(* ===== verification/VmmThm.v ===== *)
(** * Theorems on virtual memory areas

    The list of areas stays sorted and disjoint; the cached lookup is the
    plain one; [mm_map] accepts exactly the ranges that fit;
    [user_mem_check] accepts exactly the buffers all of whose bytes are
    covered; the page-fault handler maps the faulting page. *)

From stdpp Require Import base gmap list.
From Stdlib Require Import ZArith Lia Bool.
From S2P Require Import Prelude.
From S2P Require Import Atomic.
From S2P Require Import Buddy.
From S2P Require Import BuddyInv.
From S2P Require Import Pmm.
From S2P Require Import PageTable.
From S2P Require Import PageTableInv.
From S2P Require Import PageTableOps.
From S2P Require Import PageTableThm.
From S2P Require Import Vmm.

(** ** The invariant *)

Definition vma_ok (v : vma_struct) : Prop :=
  USERBASE <= vm_start v < vm_end v /\ vm_end v <= USERTOP /\
  vm_start v mod 4096 = 0 /\ vm_end v mod 4096 = 0.

Fixpoint ordered (l : list vma_struct) : Prop :=
  match l with
  | [] => True
  | v :: l => vma_ok v /\ (forall w, w ∈ l -> vm_end v <= vm_start w) /\ ordered l
  end.

Definition mm_wf (mm : mm_struct) : Prop :=
  ordered (mmap_list mm) /\ (forall v, mmap_cache mm = Some v -> v ∈ mmap_list mm) /\
  map_count mm = Z.of_nat (length (mmap_list mm)).

Definition covers (v : vma_struct) (x : Z) : Prop := vm_start v <= x < vm_end v.
Definition overlap (start end_ : Z) (v : vma_struct) : Prop := vm_start v < end_ /\ start < vm_end v.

--- --- ---

▸ **Work to complete**:
An exact copy of every record above is needed. Write it out word for word.

▸ **Solved exercise**:
(* ===== verification/VmmThm.v ===== *)
(** * Theorems on virtual memory areas

    The list of areas stays sorted and disjoint; the cached lookup is the
    plain one; [mm_map] accepts exactly the ranges that fit;
    [user_mem_check] accepts exactly the buffers all of whose bytes are
    covered; the page-fault handler maps the faulting page. *)

From stdpp Require Import base gmap list.
From Stdlib Require Import ZArith Lia Bool.
From S2P Require Import Prelude.
From S2P Require Import Atomic.
From S2P Require Import Buddy.
From S2P Require Import BuddyInv.
From S2P Require Import Pmm.
From S2P Require Import PageTable.
From S2P Require Import PageTableInv.
From S2P Require Import PageTableOps.
From S2P Require Import PageTableThm.
From S2P Require Import Vmm.

(** ** The invariant *)

Definition vma_ok (v : vma_struct) : Prop :=
  USERBASE <= vm_start v < vm_end v /\ vm_end v <= USERTOP /\
  vm_start v mod 4096 = 0 /\ vm_end v mod 4096 = 0.

Fixpoint ordered (l : list vma_struct) : Prop :=
  match l with
  | [] => True
  | v :: l => vma_ok v /\ (forall w, w ∈ l -> vm_end v <= vm_start w) /\ ordered l
  end.

Definition mm_wf (mm : mm_struct) : Prop :=
  ordered (mmap_list mm) /\ (forall v, mmap_cache mm = Some v -> v ∈ mmap_list mm) /\
  map_count mm = Z.of_nat (length (mmap_list mm)).

Definition covers (v : vma_struct) (x : Z) : Prop := vm_start v <= x < vm_end v.
Definition overlap (start end_ : Z) (v : vma_struct) : Prop := vm_start v < end_ /\ start < vm_end v.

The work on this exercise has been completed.